Shakespeare and Epistemology
| Peter Klein |
We university types love The Bard — we’ve got bookstores hither and yon, pizza joints, you name it. Not surprisingly, Shakespearean scholars are up in arms at Roland Emmerich’s film Anonymous, which they view as silly entertainment at best, disreputable Oliver Stone style revisionism at worst. I haven’t seen the movie and don’t have a particular dog in the authorship fight (though I once heard a very funny lecture by Joe Sobran based on his 1997 book Alias Shakespeare). But I’m puzzled by the core epistemological issue: what do we really know about Shakespearean authorship?
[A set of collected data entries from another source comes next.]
Implicit Types (tool : string) (arguments : gmap string json)
  (url : json) (w : World L).

Lemma open_clients_app (t1 t2 : list Event) :
  open_clients (t1 ++ t2) = open_clients t1 + open_clients t2.
Proof.
  induction t1 as [|ev t1 IH]; [reflexivity |].
  destruct ev; cbn [app open_clients]; rewrite IH; lia.
Qed.

Lemma gets_app (t1 t2 : list Event) : gets (t1 ++ t2) = (gets t1 ++ gets t2)%list.
Proof.
  induction t1 as [|ev t1 IH]; [reflexivity |].
  destruct ev; cbn [app gets]; rewrite IH; reflexivity.
Qed.

(** A call either leaves the trace alone or appends one bracketed GET. *)
Lemma handle_trace tool arguments w :
  trace (handle_tool_call tool arguments w).2 = trace w
  ∨ ∃ url, arguments !! "url" = Some url
      ∧ trace (handle_tool_call tool arguments w).2
        = (trace w ++ [Opened (mkClient (factory_of tool) user_agent);
                       Get (mkClient (factory_of tool) user_agent) url;
                       Closed (mkClient (factory_of tool) user_agent)])%list.
Proof.
  destruct (decide (tool ∈ ["fetch"; "fetch_web_content_via_ssl"])) as [Hin|Hout].
  - destruct (arguments !! "url") as [url|] eqn:Hurl.
    + right. exists url. split; [reflexivity |].
      rewrite (handle_present _ _ url) by assumption. apply fetch_with_trace.
    + left. rewrite handle_missing by assumption. reflexivity.
  - left. rewrite handle_unknown by assumption. reflexivity.
Qed.
(** * Article curation pipeline: deduplication, scoring, diversity selection

    A shallow embedding of [templates/deduplicate.js] and of the article
    selection template (scoring and diversity selection), with the properties
    of the curation pipeline stated and settled on it.

    Conventions of the embedding.
    - A JavaScript string is the sequence of its code units; the embedding
      uses Rocq's [string], so it covers code units below 256 (Latin-1).
    - A JavaScript number that holds a count, an index or a 32-bit hash is a
      [nat] or a [Z]; a similarity, a score or a weight is a rational [Q]:
      ratios are exact, the rounding of binary64 arithmetic is not modelled.
      The relevance score of [filterArticles], whose sums of tenths are
      compared with a threshold that they can meet, is a binary64 [float].
    - A [Date] is its time value: [Some ms] for a valid date, [None] for the
      Invalid Date, whose time value is NaN.
    - A [Set] iterated in insertion order is the list of its members in that
      order; a plain object used as a dictionary is a [gmap].
    - An article is a record of the fields that the code reads or writes,
      and a value: an update returns the updated record.
    - What the platform provides and the repository does not define (the URL
      parser, the serialization of query parameters) is a parameter of the
      functions that use it. *)

From Stdlib Require Import ZArith QArith Qminmax Lqa Floats Ascii String List Bool Lia Sorted.
From stdpp Require Import base decidable list strings gmap.

Local Open Scope string_scope.
Local Open Scope list_scope.

(** ** JavaScript strings *)

Module JsString.

(** [!s] for a string: only the empty string is falsy. *)
Definition truthy (s : string) : bool := negb (String.eqb s "").

Definition code (c : ascii) : nat := nat_of_ascii c.

Definition between (lo hi n : nat) : bool := (lo <=? n)%nat && (n <=? hi)%nat.

(** [String.prototype.toLowerCase] on one Latin-1 code unit: A-Z, and the
    accented capitals U+00C0..U+00DE except the multiplication sign. *)
Definition lowerChar (c : ascii) : ascii :=
  let n := code c in
  if between 65 90 n || (between 192 222 n && negb (n =? 215)%nat)
  then ascii_of_nat (n + 32) else c.

Fixpoint toLowerCase (s : string) : string :=
  match s with
  | EmptyString => EmptyString
  | String c s' => String (lowerChar c) (toLowerCase s')
  end.

(** The regular expression class [\w]: [A-Za-z0-9_]. *)
Definition isWordChar (c : ascii) : bool :=
  let n := code c in
  between 48 57 n || between 65 90 n || between 97 122 n || (n =? 95)%nat.

(** The class [\s] (white space and line terminators), which is also what
    [trim] removes: TAB, LF, VT, FF, CR, SPACE and NBSP below 256. *)
Definition isSpace (c : ascii) : bool :=
  let n := code c in
  between 9 13 n || (n =? 32)%nat || (n =? 160)%nat.

(** [s.replace(/[^\w\s]/g, ' ')] *)
Fixpoint replaceNonWordNonSpace (s : string) : string :=
  match s with
  | EmptyString => EmptyString
  | String c s' =>
      String (if isWordChar c || isSpace c then c else " "%char)
             (replaceNonWordNonSpace s')
  end.

(** [s.replace(/\s+/g, ' ')]: [inRun] tells that the previous code unit
    was white space, whose run has already produced its single space. *)
Fixpoint collapseSpacesFrom (inRun : bool) (s : string) : string :=
  match s with
  | EmptyString => EmptyString
  | String c s' =>
      if isSpace c
      then (if inRun then collapseSpacesFrom true s'
            else String " "%char (collapseSpacesFrom true s'))
      else String c (collapseSpacesFrom false s')
  end.

Definition collapseSpaces (s : string) : string := collapseSpacesFrom false s.

Fixpoint trimStart (s : string) : string :=
  match s with
  | EmptyString => EmptyString
  | String c s' => if isSpace c then trimStart s' else s
  end.

(** The string without its trailing white space. *)
Fixpoint trimEnd (s : string) : string :=
  match s with
  | EmptyString => EmptyString
  | String c s' =>
      match trimEnd s' with
      | EmptyString => if isSpace c then EmptyString else String c EmptyString
      | t => String c t
      end
  end.

Definition trim (s : string) : string := trimEnd (trimStart s).

(** [s.slice(0, n)] for a non-negative [n]. *)
Fixpoint slice0 (n : nat) (s : string) : string :=
  match n, s with
  | O, _ => EmptyString
  | S _, EmptyString => EmptyString
  | S n', String c s' => String c (slice0 n' s')
  end.

(** [s.split(sep)] for a one-character separator: never empty, the pieces
    between the separators, empty pieces included. *)
Fixpoint split (sep : ascii) (s : string) : list string :=
  match s with
  | EmptyString => [EmptyString]
  | String c s' =>
      if Ascii.eqb c sep then EmptyString :: split sep s'
      else match split sep s' with
           | [] => [String c EmptyString]
           | w :: ws => String c w :: ws
           end
  end.

(** [s.startsWith(p)] *)
Fixpoint startsWith (p s : string) : bool :=
  match p, s with
  | EmptyString, _ => true
  | String _ _, EmptyString => false
  | String a p', String b s' => Ascii.eqb a b && startsWith p' s'
  end.

(** [s.includes(p)] *)
Fixpoint includes (s p : string) : bool :=
  startsWith p s ||
  match s with
  | EmptyString => false
  | String _ s' => includes s' p
  end.

(** [s.replace(/\/$/, '')]: one trailing slash is removed. *)
Fixpoint stripTrailingSlash (s : string) : string :=
  match s with
  | EmptyString => EmptyString
  | String c EmptyString => if Ascii.eqb c "/"%char then EmptyString else s
  | String c s' => String c (stripTrailingSlash s')
  end.

End JsString.

Import JsString.

(** A character that a normalized title or content may hold: a lower-case
    letter, a digit, the underscore or the space. *)
Definition isNormalChar (c : ascii) : bool :=
  let n := code c in
  between 48 57 n || between 97 122 n || (n =? 95)%nat || (n =? 32)%nat.

Fixpoint allChars (p : ascii -> bool) (s : string) : bool :=
  match s with
  | EmptyString => true
  | String c s' => p c && allChars p s'
  end.

(** No two spaces in a row. *)
Fixpoint singleSpaced (s : string) : bool :=
  match s with
  | EmptyString => true
  | String c s' =>
      match s' with
      | String d _ => negb (Ascii.eqb c " "%char && Ascii.eqb d " "%char)
      | EmptyString => true
      end && singleSpaced s'
  end.

Definition startsWithSpace (s : string) : bool :=
  match s with
  | String c _ => Ascii.eqb c " "%char
  | EmptyString => false
  end.

(** ** Text normalizer ([deduplicate.js]) *)

(** [normalizeTitle(title)] *)
Definition normalizeTitle (title : string) : string :=
  if negb (truthy title) then ""
  else slice0 100 (trim (collapseSpaces (replaceNonWordNonSpace (toLowerCase title)))).

(** [normalizeContent(content)] *)
Definition normalizeContent (content : string) : string :=
  if negb (truthy content) then ""
  else slice0 500 (trim (collapseSpaces (replaceNonWordNonSpace (toLowerCase content)))).

(** ** Similarity engine ([deduplicate.js]) *)

(** The value stored in [matrix[i][j]], from the comparison of the two
    characters and the three neighbouring cells, in the source's order:
    substitution, insertion, deletion. *)
Definition cell (same : bool) (diag left up : nat) : nat :=
  if same then diag else Nat.min (diag + 1) (Nat.min (left + 1) (up + 1)).

(** The inner loop of [levenshteinDistance]: the cells [j >= 1] of row [i],
    for the character [c2 = str2.charAt(i - 1)], from the row above
    ([above] starts at column [j - 1]) and the cell to the left. *)
Fixpoint fillRow (c2 : ascii) (str1 : string) (above : list nat) (left : nat) : list nat :=
  match str1, above with
  | String c1 str1', diag :: ((up :: _) as above') =>
      let v := cell (Ascii.eqb c2 c1) diag left up in
      v :: fillRow c2 str1' above' v
  | _, _ => []
  end.

(** The outer loop: the rows [i >= 1]; column 0 of row [i] holds [i]. *)
Fixpoint fillMatrix (str1 str2 : string) (i : nat) (above : list nat) : list (list nat) :=
  match str2 with
  | EmptyString => []
  | String c2 str2' =>
      let row := i :: fillRow c2 str1 above i in
      row :: fillMatrix str1 str2' (S i) row
  end.

Definition levenshteinMatrix (str1 str2 : string) : list (list nat) :=
  let row0 := seq 0 (S (String.length str1)) in
  row0 :: fillMatrix str1 str2 1 row0.

(** [levenshteinDistance(str1, str2)]: [matrix[str2.length][str1.length]]. *)
Definition levenshteinDistance (str1 str2 : string) : nat :=
  nth (String.length str1) (nth (String.length str2) (levenshteinMatrix str1 str2) []) 0%nat.

(** The recurrence that the matrix tabulates, on two prefixes given back to
    front (last character first): the first argument is a prefix of [str2]
    (a row), the second a prefix of [str1] (a column). *)
Fixpoint prefixDistance (u2 : list ascii) : list ascii -> nat :=
  match u2 with
  | [] => fun u1 => length u1
  | c2 :: u2' =>
      fix column (u1 : list ascii) : nat :=
        match u1 with
        | [] => S (length u2')
        | c1 :: u1' =>
            cell (Ascii.eqb c2 c1)
                 (prefixDistance u2' u1') (column u1') (prefixDistance u2' u1)
        end
  end.

(** The characters of [rest], back to front, in front of [pre]. *)
Fixpoint revOnto (pre : list ascii) (rest : string) : list ascii :=
  match rest with
  | EmptyString => pre
  | String c rest' => revOnto (c :: pre) rest'
  end.

(** The prefixes of [rest] back to front, each in front of [pre], from the
    empty one to the whole. *)
Fixpoint revPrefixes (pre : list ascii) (rest : string) : list (list ascii) :=
  pre :: match rest with
         | EmptyString => []
         | String c rest' => revPrefixes (c :: pre) rest'
         end.

(** The row of the matrix for a prefix [u2] of [str2]. *)
Definition rowOf (str1 : string) (u2 : list ascii) : list nat :=
  map (prefixDistance u2) (revPrefixes [] str1).

(** The characters of a text, first to last. *)
Definition chars (s : string) : list ascii := list_ascii_of_string s.

(** [edits u v n]: the text [u] becomes the text [v] by a left-to-right pass
    that keeps characters and makes [n] single-character edits (a
    substitution, a deletion from [u] or an insertion from [v]). *)
Inductive edits : list ascii -> list ascii -> nat -> Prop :=
| edits_done : edits [] [] 0
| edits_keep c u v n : edits u v n -> edits (c :: u) (c :: v) n
| edits_substitute a b u v n : edits u v n -> edits (a :: u) (b :: v) (S n)
| edits_delete a u v n : edits u v n -> edits (a :: u) v (S n)
| edits_insert b u v n : edits u v n -> edits u (b :: v) (S n).

Definition QofNat (n : nat) : Q := inject_Z (Z.of_nat n).

(** [calculateStringSimilarity(str1, str2)]. The ratio is exact; the source
    rounds the quotient and the difference to binary64, which moves the
    result by less than [2^-52]. *)
Definition calculateStringSimilarity (str1 str2 : string) : Q :=
  if negb (truthy str1) || negb (truthy str2) then 0
  else if String.eqb str1 str2 then 1
  else
    let maxLength := Nat.max (String.length str1) (String.length str2) in
    if (maxLength =? 0)%nat then 1
    else
      let distance := levenshteinDistance str1 str2 in
      (1 - QofNat distance / QofNat maxLength)%Q.

(** [2^-50]. The source computes a similarity in binary64 arithmetic and
    compares it with a binary64 threshold: the quotient and the difference
    are each rounded by at most [2^-54], and so is a threshold up to 1, which
    is within this margin. *)
Definition roundingMargin : Q := 1 # (2 ^ 50).

(** [url.split('/')[2] || ''] *)
Definition domainOf (url : string) : string := nth 2 (split "/" url) "".

(** [calculateUrlSimilarity(url1, url2)] *)
Definition calculateUrlSimilarity (url1 url2 : string) : Q :=
  if negb (truthy url1) || negb (truthy url2) then 0
  else if String.eqb url1 url2 then 1
  else
    let domain1 := domainOf url1 in
    let domain2 := domainOf url2 in
    if negb (String.eqb domain1 domain2) then (1 # 10)%Q
    else calculateStringSimilarity url1 url2.

(** [new Set(text.split(' ').filter(word => word.length > n))] *)
Definition wordSet (n : nat) (text : string) : gset string :=
  list_to_set (List.filter (fun word => (n <? String.length word)%nat) (split " " text)).

(** [Math.max] on two rationals. *)
Definition Qmax_js (a b : Q) : Q := if Qle_bool a b then b else a.

(** [calculateTitleSimilarity(title1, title2)] *)
Definition calculateTitleSimilarity (title1 title2 : string) : Q :=
  if negb (truthy title1) || negb (truthy title2) then 0
  else if String.eqb title1 title2 then 1
  else
    let words1 := wordSet 2 title1 in
    let words2 := wordSet 2 title2 in
    let intersection := words1 ∩ words2 in
    let union := words1 ∪ words2 in
    if (size union =? 0)%nat then 0
    else
      let jaccardSimilarity := (QofNat (size intersection) / QofNat (size union))%Q in
      let stringSimilarity := calculateStringSimilarity title1 title2 in
      Qmax_js jaccardSimilarity stringSimilarity.

(** [calculateContentSimilarity(content1, content2)] *)
Definition calculateContentSimilarity (content1 content2 : string) : Q :=
  if negb (truthy content1) || negb (truthy content2) then 0
  else if String.eqb content1 content2 then 1
  else
    let words1 := wordSet 3 content1 in
    let words2 := wordSet 3 content2 in
    let intersection := words1 ∩ words2 in
    let union := words1 ∪ words2 in
    if (size union =? 0)%nat then 0
    else (QofNat (size intersection) / QofNat (size union))%Q.

(** The two signals of the title measure: the Jaccard index of the two word
    sets, and the similarity by edit distance. *)
Definition jaccard (n : nat) (text1 text2 : string) : Q :=
  (QofNat (size (wordSet n text1 ∩ wordSet n text2))
   / QofNat (size (wordSet n text1 ∪ wordSet n text2)))%Q.
(** [np.squeeze] of a list of results: dimensions of length one are removed.
    Scalars make a scalar or a one-dimensional array; otherwise the rows are
    kept as they are. *)
Definition squeeze (l : list pyval) : pyval :=
  match mapM scalar_of l with
  | Some [x] => VVal (Num (Scalar x))
  | Some xs => VVal (Num (Vec xs))
  | None =>
      match l with
      | [v] => v
      | _ => VList l
      end
  end.

(** The truth value of a number or an array. *)
Definition truth (t : tensor num) : res bool :=
  match t with
  | Scalar x => Ok (truthy x)
  | Vec [] => Ok false
  | Vec [x] => Ok (truthy x)
  | Vec _ =>
      Raise (ValueError
        "The truth value of an array with more than one element is ambiguous")
  end.

(** One item of the comprehension of [draw_values]. *)
Definition draw_item (point : darg) (item : view) : M pyval :=
  match v_random item with
  | None => mret (v_val item)
  | Some random =>
      match point with
      | DNone => v ← random None; mret (VVal v)
      | DPoint p =>
          name ← liftM (name_of item);
          match name ≫= (p !!.) with
          | Some t =>
              b ← liftM (truth t);
              if b : bool then mret (VVal (Num t))
              else v ← random (Some p); mret (VVal v)
          | None => v ← random (Some p); mret (VVal v)
          end
      | _ => liftM (Raise (AttributeError "get"))
      end
  end.
(** The attributes [JobResponse.model_validate] checks on a job row. *)
Definition job_response_fields : list string :=
  ["title"; "company"; "description"; "location"; "salary_min"; "salary_max";
   "application_url"; "created_at"].

(** The limit a request body asks for. *)
Definition requested_limit (body : RequestBody) : Z :=
  match body_limit body with Some l => l | None => 10%Z end.

(** A string of whitespace only. *)
Fixpoint all_space (s : string) : bool :=
  match s with
  | EmptyString => true
  | String c s' => PyStr.isspace c && all_space s'
  end.

(** The two properties of the [users] table the schema declares and the
    database maintains: e-mail addresses are unique, and rows sit in the
    order of their strictly increasing keys. *)
Definition users_well_formed (db : Session) : Prop :=
  NoDup (map u_email (users db)) /\
  StronglySorted Z.lt (map u_id (users db)).

(** The conjunction of the filters a call of [get_jobs] asks for. *)
Definition job_matches (is_remote_q is_inclusive_q : option bool)
    (location_q : option string) (j : Job) : bool :=
  match is_remote_q with Some b => Bool.eqb (is_remote j) b | None => true end
  && match is_inclusive_q with
     | Some b => Bool.eqb (is_inclusive j) b
     | None => true
     end
  && match location_q with
     | Some (String c rest) => ilike (location j) ("%" ++ String c rest ++ "%")
     | Some EmptyString | None => true
     end.
(** * Jobly: the partial-update SQL builder, the boolean parser and the
      Company / Job data-access modules, embedded and verified.

    Sources embedded here:
    - [helpers/sql.js]   ([sqlForPartialUpdate])
    - [helpers/utils.js] ([parseBool])
    - [models/job.js]    ([Job.create], [Job.findAll], [Job.update])
    - [models/company.js] ([Company.create], [Company.findAll], [Company.update])

    JavaScript objects whose key order matters (the payload of a partial
    update) are property lists in the order [Object.keys] enumerates them;
    the alias map, which is only ever read by key, is a [gmap].  The
    database driver is an external collaborator: it is a parameter of the
    data-access modules, a function from a statement text, its bound
    arguments and the store's state to an outcome and a new state. *)

From Stdlib Require Import ZArith Ascii String List Sorted.
From stdpp Require Import base decidable option list strings gmap pretty.

Local Open Scope string_scope.

(** ** JavaScript values *)

Module Js.

(** The values the embedded functions receive.  Numbers are the
    integer-valued ones: [JNum n] is the Number that the numeral [n]
    denotes, which is [n] itself whenever a double holds [n] exactly.  An
    object that is not a plain data record (array, function, prototype
    object) is kept as a reference together with the string a template
    literal turns it into. *)
Inductive JsVal : Type :=
  | JUndefined
  | JNull
  | JBool (b : bool)
  | JNum (n : Z)
  | JStr (s : string)
  | JObj (ref : positive) (str : string).

#[global] Instance JsVal_eq_dec : EqDecision JsVal.
Proof. solve_decision. Defined.

(** [ToBoolean]: what [||], [!] and [if] test. *)
Definition to_boolean (v : JsVal) : bool :=
  match v with
  | JUndefined | JNull => false
  | JBool b => b
  | JNum n => negb (Z.eqb n 0)
  | JStr s => negb (String.eqb s "")
  | JObj _ _ => true
  end.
An English professor friend told me that belief in a different author for any of Shakespeare’s works is like “belief in the phlogiston theory of fire.” Stephen Marche writes in the NY Times Magazine: “It is impossible that Edward de Vere wrote Shakespeare. Notice that I am not saying improbable; it is impossible.” Again, I don’t know anything about the issue other than what I’ve read in recent commentaries, but Marche’s case, in the piece linked above, is surprisingly weak (some Shakespeare products are dated after de Vere died, which only proves that de Vere couldn’t have written those; the doubters are snobs who don’t believe a poor country boy could have written such beautiful verse, which could be true, but hardly establishes that the country boy did in fact write them; and other circumstantial bits and ex cathedra pronouncements.)
My question, though, is the epistemological one: How can we possibly know with 100% certainty who authored every one of the literary works attributed to Shakespeare? Heck, we don’t know who really writes the stuff published under names like “Doris Kearns Goodwin” and “Stephen Ambrose,” and those appeared in the last few years, not the 17th century. There’s even a lively controversy about what Adam Smith wrote and what he copied. Intellectual historians are frequently reinterpreting and revising, and few cows are sacred. Regarding Shakespearean authorship, then, shouldn’t we expect a little Popperian or Hayekian humility?